Kim Harris convinced EMI-America A&R manager Mavis Brodey to see Queensrÿche perform as the opening act for Zebra in Portland and Seattle on June 29–30, 1983. Brodey offered Queensrÿche a contract with EMI, spanning 15 years and encompassing seven albums. To support the EP, the band toured with Quiet Riot through the south and with Twisted Sister to the East Coast and Canada, and played in Seattle opening for Dio. After the tour had ended in November 1983, the band began preparations for their first studio album, The Warning.

==Reissues==
Shortly after Queensrÿche were signed, EMI re-released the EP Queensrÿche to moderate success, peaking at No. 81 on the Billboard charts. "Queen of the Reich" was released as a single.

The 1988 reissue by EMI saw the addition of a bonus track, "Prophecy", which was recorded during the Rage for Order sessions in 1985–86. This song was performed live by the band circa 1983, and was included on the 1984 Live in Tokyo home video. A demo version of "Prophecy" appears on the soundtrack for the movie The Decline of Western Civilization Part II: The Metal Years, and on the deluxe edition of Sign of the Times: The Best of Queensryche.
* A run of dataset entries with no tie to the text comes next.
Lemma breadth_first_iterate_spec direction through_retries start fuel :
  walk_fuel g rank direction start ≤ fuel →
  ∃ l, breadth_first_iterate fuel g start direction through_retries = Return l
       ∧ ∀ x, x ∈ l ↔ walk g direction through_retries start x ∧ kind g x ∈ co.ATOMS.
Proof.
  intros Hf. unfold breadth_first_iterate. rewrite breadth_first_loop_worklist.
  set (push := λ work children : list Atom, work ++ children).
  assert (Hperm : ∀ w c, push w c ≡ₚ w ++ c) by done.
  destruct (worklist_total _ (yielded g) push Hperm (weight g rank direction)
              (weight_decreases direction through_retries) fuel
              (connected_iter g direction start)) as [l Hl].
  { unfold walk_fuel in Hf. lia. }
  exists l. split; [done|]. intros x. rewrite walk_rtc. split.
  - intros Hx. destruct (worklist_sound _ _ _ Hperm _ _ _ _ Hl Hx)
      as (c & y & Hc & Hcy & [-> Hy]%elem_of_yielded).
    split; [|done]. by exists c.
  - intros [(c & Hc & Hcx) Hk].
    apply (worklist_complete _ _ _ Hperm _ _ _ c x x Hl); [done..|].
    by apply elem_of_yielded.
Qed.

End traversal.

(** * Properties of the analyzer *)

Section analyzer.
Import action_engine engine_spec.

Lemma get_atoms_states_lookup (s : Storage) (names : list string) (n : string) :
  n ∈ names → get_atoms_states s names !! n = Some (s n).
Proof.
  intros Hn. unfold get_atoms_states.
  apply elem_of_list_to_map_1'.
  - intros y (m & Heq & _)%list_elem_of_fmap. injection Heq as -> ->.
    unfold get_atom_state, get_atom_intention. by destruct (s m).
  - apply list_elem_of_fmap. exists n. split; [|done].
    unfold get_atom_state, get_atom_intention. by destruct (s n).
Qed.

Lemma subscript_atoms_states (s : Storage) (names : list string) (n : string) :
  n ∈ names → subscript (get_atoms_states s names) n = Return (s n).
Proof. intros Hn. unfold subscript. by rewrite get_atoms_states_lookup. Qed.

Lemma iter_connected_states_spec (s : Storage) (connected : list Atom) :
  iter_connected_states s connected
  = Return ((λ atom, (atom, s (name atom))) <$> connected).
Proof.
  induction connected as [|a l IH]; [done|].
  cbn [iter_connected_states]. rewrite subscript_atoms_states by left.
  rewrite IH. done.
Qed.

Lemma execute_ready_checker_spec (s : Storage) (connected : list Atom) :
  execute_ready_checker ((λ atom, (atom, s (name atom))) <$> connected) = true
  ↔ ∀ x, x ∈ connected → happy (s (name x)).
Proof.
  unfold execute_ready_checker, happy. rewrite forallb_forall. split.
  - intros H x Hx.
    assert (In (x, s (name x)) ((λ atom, (atom, s (name atom))) <$> connected))
      as Hin by (apply list_elem_of_In, list_elem_of_fmap; by exists x).
    apply H in Hin. destruct (s (name x)) as [x_state x_intention]. simpl in *.
    apply andb_prop in Hin as [H1%bool_decide_eq_true H2%bool_decide_eq_true].
    by split.
  - intros H [x [x_state x_intention]] (y & [= -> Hs] & Hy)%list_elem_of_In%list_elem_of_fmap.
    specialize (H y Hy). rewrite <- Hs in H. destruct H as [H1 H2]. simpl in *.
    apply andb_true_intro. split; by apply bool_decide_eq_true.
Qed.

Lemma revert_ready_checker_spec (s : Storage) (connected : list Atom) :
  revert_ready_checker ((λ atom, (atom, s (name atom))) <$> connected) = true
  ↔ ∀ x, x ∈ connected → revertable (s (name x)).
Proof.
  unfold revert_ready_checker, revertable. rewrite forallb_forall. split.
  - intros H x Hx.
    assert (In (x, s (name x)) ((λ atom, (atom, s (name atom))) <$> connected))
      as Hin by (apply list_elem_of_In, list_elem_of_fmap; by exists x).
    apply H in Hin. destruct (s (name x)) as [x_state x_intention]. simpl in *.
    by apply bool_decide_eq_true in Hin.
  - intros H [x [x_state x_intention]] (y & [= -> Hs] & Hy)%list_elem_of_In%list_elem_of_fmap.
    specialize (H y Hy). rewrite <- Hs in H. simpl in *.
    by apply bool_decide_eq_true.
Qed.

(** The shape of every answer of [_get_maybe_ready], when the atom has
    its metadata and the connected atoms can be enumerated. *)
Lemma get_maybe_ready_spec runtime storage atom transition_to allowed
    connected ready_checker decider_fetcher metadata late :
  _atom_cache runtime !! name atom = Some metadata →
  decider_fetcher = Return late →
  let ok :=
    check_transition_handler metadata (get_atom_state storage (name atom))
      transition_to
    && bool_decide (get_atom_intention storage (name atom) ∈ allowed)
    && ready_checker ((λ a, (a, storage (name a))) <$> connected) in
  _get_maybe_ready runtime storage atom transition_to allowed
    (Return connected) ready_checker decider_fetcher
  = Return (ok, if ok then Some late else None).
Proof.
  intros Hmd -> ok. unfold ok, _get_maybe_ready, check_atom_transition,
    _fetch_atom_metadata, subscript.
  rewrite Hmd. cbn [mbind outcome_bind obind].
  destruct (check_transition_handler metadata _ _); [|done]. simpl.
  case_bool_decide; [|done]. simpl.
  rewrite iter_connected_states_spec. cbn [mbind outcome_bind obind].
  by destruct (ready_checker _).
Qed.

End analyzer.

Section analyzer_claims.
Import action_engine engine_spec.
On the 2003 remastered edition, tracks 5–14 were live recordings of Queensrÿche's second performance in the tour supporting The Warning, held August 5, 1984, at the Nippon Seinenkan in Tokyo, Japan. The performance was previously released on VHS in 1984 as Live in Tokyo, but is now out of print.

==Critical reception==

In 2005, Queensrÿche was ranked number 336 in Rock Hard magazine's book The 500 Greatest Rock & Metal Albums of All Time.

AllMusic reviewer Eduardo Rivadavia noted an "obvious Iron Maiden influence" and the "'dungeons and dragons' lyrical themes" of the EP's songs. Rivadavia praised the song "The Lady Wore Black" for "display[ing] more maturity – a sign of things to come." Rivadavia concluded his review by saying "this is a must-have release for Queensrÿche fans."

Professional ratings
Review scores
| Source | Rating |
| AllMusic | Star |
| Robert Christgau | D+ |
| Collector's Guide to Heavy Metal | 8/10 |

==Track listing==

Tracks 5–14 recorded live at Nippon Seinenkan in Tokyo, Japan on August 5, 1984

Original EP
| No. | Title | Lyrics | Music | Length |
|---|---|---|---|---|
| 1. | "Queen of the Reich" |  | DeGarmo | 4:21 |
| 2. | "Nightrider" |  | Michael Wilton | 3:47 |
| 3. | "Blinded" |  | Wilton | 3:06 |
| 4. | "The Lady Wore Black" | Geoff Tate | DeGarmo | 6:13 |
| Total length: |  |  |  | 17:27 |

1988 reissue
| No. | Title | Writer(s) | Length |
|---|---|---|---|
| 1. | "Queen of the Reich" | DeGarmo | 4:21 |
| 2. | "Nightrider" | DeGarmo, Wilton | 3:47 |
| 3. | "Blinded" | DeGarmo, Wilton | 3:06 |
| 4. | "The Lady Wore Black" | DeGarmo, Tate | 6:13 |
| 5. | "Prophecy" | DeGarmo | 3:59 |
| Total length: |  |  | 21:26 |

2003 remastered CD edition
| No. | Title | Writer(s) | Length |
|---|---|---|---|
| 1. | "Queen of the Reich" | DeGarmo | 4:25 |
| 2. | "Nightrider" | DeGarmo, Wilton | 3:49 |
| 3. | "Blinded" | DeGarmo, Wilton | 3:06 |
| 4. | "The Lady Wore Black" | DeGarmo, Tate | 6:28 |
| 5. | "Nightrider" (Live) | DeGarmo, Wilton | 4:32 |
| 6. | "Prophecy" (Live) | DeGarmo | 3:59 |
| 7. | "Deliverance" (Live) | Wilton | 3:40 |
| 8. | "Child of Fire" (Live) | Tate, Wilton | 4:36 |
| 9. | "En Force" (Live) | DeGarmo | 5:48 |
| 10. | "Blinded" (Live) | DeGarmo, Wilton | 3:26 |
| 11. | "The Lady Wore Black" (Live) | DeGarmo, Tate | 7:01 |
| 12. | "Warning" (Live) | Tate, Wilton | 4:56 |
| 13. | "Take Hold of the Flame" (Live) | Tate, DeGarmo | 5:12 |
| 14. | "Queen of the Reich" (Live) | DeGarmo | 5:19 |
| Total length: |  |  | 66:17 |

==Personnel==
- Queensrÿche
- Geoff Tate – vocals
- Michael Wilton – guitars
- Chris DeGarmo – guitars
- Eddie Jackson – bass
- Scott Rockenfield – drums

- Production
- Queensrÿche – production
- Tom Hall – engineering
- Ron Luder – mastering
- Evren Göknar – 2003 remastering
- Neil Kernon – production (track 5)
- Wes Griswold – cover art, concept, illustrations

== Charts ==

| Chart (1983) | Peak position |
|---|---|
| US Billboard 200 | 81 |

==Certifications==

| Region | Certification | Certified units/sales |
| United States (RIAA) | Gold | 500,000^{^} |
^{^} Shipments figures based on certification alone.